Shirl: Thoughts & Shots
Rowan: Paroxysms

Where, oh Where, have our plucky travelers been? Lovely Lisbon!

You may have wondered whether we have been in Paris for over a month. Uh, nope, we have been enjoyng some new places, although we will always have Paris. From mid-April to mid-May, we were in Portugal, mostly in Lisbon and also in its little neighboring beach-side town, Estoril.

We haven't added Journey entries, although the Daily Snapshots and the On the Path readings continue every day... We always are wondering whether to blog about where we have been, plan where we are going, or just be where we are. So we have been being where we are. :)

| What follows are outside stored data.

(** The [while o+32<=len(data)] loop of [walk]; [recurse] is the call for a
    subdirectory.  Every iteration advances by at least one slot. *)
Fixpoint dir_loop (fuel : nat) (v : Volume) (recurse : text -> Z -> Z -> bool -> walk_state -> xprog walk_state)
    (p : text) (cls : list Z) (data : bytes) (o : Z) (st : walk_state) : xprog walk_state :=
  if o + 32 <=? py_len data then
    match fuel with
    | O => lift (raise OutOfFuel "walk")
    | S fuel' =>
        let* t := lift (py_get data o) in
        if t =? 0 then pret st else
        if t =? 133 then
          let* sc := lift (py_get data (o + 1)) in
          let total := 1 + sc in
          let* ent := lift (parse_entry v p cls data o total) in
          let* st := match ent with
                     | None => pret st
                     | Some e =>
                         let st := (st.1 ++ [e], st.2) in
                         if is_dir e && negb (first e =? 0) && negb (elength e =? 0)
                         then recurse (e_path e) (first e) (elength e) (nofat e) st else pret st
                     end in
          dir_loop fuel' v recurse p cls data (o + total * 32) st
        else dir_loop fuel' v recurse p cls data (o + 32) st
    end
  else pret st.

We spent a very restful and relaxing month on the third European (fourth American) floor in Lisbon at the light blue apartment shown here (we had the apartment that looks to the river):

with the incredible view of the Tagus and its ever-changing maritime characters, like this sweet green spinnaker:

This sweet place belongs to Cesar, who also makes puppets!

We took a great day-long walk in the Alfama (ancient) section of Lisbon with Isabelle, who books Cesar's apartment and was our hostess. She even opened her home to let us use the internet in her private kitchen. Here is Isabelle with her daughter, Lisa, and Rowan. Thanks so much for your incredible hospitality, Isabelle! We all love our Macs!

On our tour with Isabelle, we saw the symbol of Lisbon everywhere. See the two birds?

and saw the great old palace with the king who protected himself with a big giant yellow palace in the great big square.

Lisbon is known worldwide for its beautiful tile work, which is everywhere. Here is a very interesting piece we saw on our tour with Isabelle in the Baixa-Chiado section of Lisbon. This tile work is inside the restaurant Cervejaria Trinidade, which used to be a convent for nuns:

And everywhere, Lisbon is a mixture of old and new. Here, we bought a 48-hour pass on the Hop On-Hop Off bus, which made for nice tours of different parts of Lisbon on very rainy days. Here you can see two contrasting buildings in the business district, which we saw from the front seat of the top story of the bus, through its rainy windshield. :)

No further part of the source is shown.